As founders themselves, Dubugras and Franceschi were hyper-aware of a huge problem entrepreneurs face: access to credit. Big banks see small businesses as a risk they aren’t willing to take, so founders are often left at a dead-end. Dubugras and Franceschi not only had a big network of startup entrepreneurs in their Rolodex, but they had the fintech acumen necessary to build a credit card business designed specifically for founders.

Those “Big banks” are exactly who CDFIs are supposed to compete with. Yet the CDFI program has been operating since 1994 and was a much-ballyhooed part of President Clinton’s domestic policy agenda. Over the years, the CDFI Program has largely faded from view, although we still write CDFI proposals every couple years. Still, access to credit remains a massive problem—and one that the Brex founders have tackled, even though CDFIs were (and are) well-placed to do exactly what Brex did.

It’s distressing that, even after decades of CDFI, high-quality entrepreneurs are still struggling to get capital out of existing financial institutions. If I were a CDFI manager in charge of the next program application, I would both cite this article and describe how my CDFI will avoid the traditional Catch-22 of banking and loans: the only entities that can get the loan are the ones that don’t really need it. Venture capital is one way to break that Catch-22. But there ought to be others.

CDFIs have potential. The “weakness” in the title of this post is not meant to be a sign of just another person on the Internet, calling names.
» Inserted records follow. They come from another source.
(* ===== verification/Metrics.v ===== *)
(** The metrics endpoint (src/internal/metrics/metrics.go): six counters and two
    gauges, each an [atomic.Int64], and the exposition text. *)
From Stdlib Require Import Ascii.
From stdpp Require Import base list strings.
From S2P Require Import Prelude GoStrings.

Open Scope string_scope.
Open Scope Z_scope.
Open Scope list_scope.

(** The package-level variables. *)
(* src/internal/metrics/metrics.go:22-34 (messagesSent) *)
Record metrics := Metrics {
  messagesSent : Z; messagesReceived : Z; tasksCompleted : Z; tasksFailed : Z;
  pushDelivered : Z; pushFailed : Z; currentInboxSize : Z; currentPeers : Z }.

Definition metrics0 : metrics := Metrics 0 0 0 0 0 0 0 0.

(** [Add(1)] on an [atomic.Int64] wraps around. *)
Definition add1 (z : Z) : Z := wrap64 (z + 1).

(* src/internal/metrics/metrics.go:37-37 (IncMessagesSent) *)
Definition IncMessagesSent (m : metrics) : metrics :=
  Metrics (add1 (messagesSent m)) (messagesReceived m) (tasksCompleted m) (tasksFailed m)
    (pushDelivered m) (pushFailed m) (currentInboxSize m) (currentPeers m).
(* src/internal/metrics/metrics.go:38-38 (IncMessagesReceived) *)
Definition IncMessagesReceived (m : metrics) : metrics :=
  Metrics (messagesSent m) (add1 (messagesReceived m)) (tasksCompleted m) (tasksFailed m)
    (pushDelivered m) (pushFailed m) (currentInboxSize m) (currentPeers m).
(* src/internal/metrics/metrics.go:39-39 (IncTaskCompleted) *)
Definition IncTaskCompleted (m : metrics) : metrics :=
  Metrics (messagesSent m) (messagesReceived m) (add1 (tasksCompleted m)) (tasksFailed m)
    (pushDelivered m) (pushFailed m) (currentInboxSize m) (currentPeers m).
(* src/internal/metrics/metrics.go:40-40 (IncTaskFailed) *)
Definition IncTaskFailed (m : metrics) : metrics :=
  Metrics (messagesSent m) (messagesReceived m) (tasksCompleted m) (add1 (tasksFailed m))
    (pushDelivered m) (pushFailed m) (currentInboxSize m) (currentPeers m).
(* src/internal/metrics/metrics.go:41-41 (IncPushDelivered) *)
Definition IncPushDelivered (m : metrics) : metrics :=
  Metrics (messagesSent m) (messagesReceived m) (tasksCompleted m) (tasksFailed m)
    (add1 (pushDelivered m)) (pushFailed m) (currentInboxSize m) (currentPeers m).
(* src/internal/metrics/metrics.go:42-42 (IncPushFailed) *)
Definition IncPushFailed (m : metrics) : metrics :=
  Metrics (messagesSent m) (messagesReceived m) (tasksCompleted m) (tasksFailed m)
    (pushDelivered m) (add1 (pushFailed m)) (currentInboxSize m) (currentPeers m).
(* src/internal/metrics/metrics.go:45-45 (SetInboxSize) *)
Definition SetInboxSize (n : Z) (m : metrics) : metrics :=
  Metrics (messagesSent m) (messagesReceived m) (tasksCompleted m) (tasksFailed m)
    (pushDelivered m) (pushFailed m) n (currentPeers m).
(* src/internal/metrics/metrics.go:46-46 (SetPeers) *)
Definition SetPeers (n : Z) (m : metrics) : metrics :=
  Metrics (messagesSent m) (messagesReceived m) (tasksCompleted m) (tasksFailed m)
    (pushDelivered m) (pushFailed m) (currentInboxSize m) n.

(** * Exposition *)

Definition newline : string := String "010" "".

(* src/internal/metrics/metrics.go:84-86 (counter) *)
Definition counter (name help : string) (v : Z) : string :=
  "# HELP " +:+ name +:+ " " +:+ help +:+ newline +:+
  "# TYPE " +:+ name +:+ " counter" +:+ newline +:+ name +:+ " " +:+ itoa v +:+ newline.
(* src/internal/metrics/metrics.go:88-90 (gauge) *)
Definition gauge (name help : string) (v : Z) : string :=
  "# HELP " +:+ name +:+ " " +:+ help +:+ newline +:+
  "# TYPE " +:+ name +:+ " gauge" +:+ newline +:+ name +:+ " " +:+ itoa v +:+ newline.

(** [uptime] is the text of the uptime in seconds under the [%g] verb. *)
(* src/internal/metrics/metrics.go:57-82 (emit) *)
Definition emit (uptime : string) (m : metrics) : string :=
  "# HELP a2abridge_uptime_seconds Seconds since this bridge started." +:+ newline +:+
  "# TYPE a2abridge_uptime_seconds gauge" +:+ newline +:+
  "a2abridge_uptime_seconds " +:+ uptime +:+ newline +:+
  counter "a2abridge_messages_sent_total" "Outbound message/send calls." (messagesSent m) +:+
  counter "a2abridge_messages_received_total" "Inbound message/send calls." (messagesReceived m) +:+
  counter "a2abridge_tasks_completed_total" "Tasks that reached completed state." (tasksCompleted m) +:+
  counter "a2abridge_tasks_failed_total" "Tasks that reached failed / canceled / rejected." (tasksFailed m) +:+
  counter "a2abridge_push_delivered_total" "Push-notification webhooks that returned 2xx." (pushDelivered m) +:+
  counter "a2abridge_push_failed_total" "Push-notification webhooks that exhausted the retry budget." (pushFailed m) +:+
  gauge "a2abridge_inbox_size" "Current pending messages in this bridge's inbox." (currentInboxSize m) +:+
  gauge "a2abridge_peers" "Current peers registered with the directory." (currentPeers m).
It’s meant to be addressed by CDFIs themselves in the next funding round.

I’ve never heard of a startup applying for funding from a CDFI. Doesn’t mean it hasn’t happened, but it is notable. If you know of any that have, please leave a not in the comments.

In addition, it’s notable that most corporate credit cards are still… not very friendly, to speak euphemistically. We know from experience. Maybe we’ll be applying for a Brex card in the near future.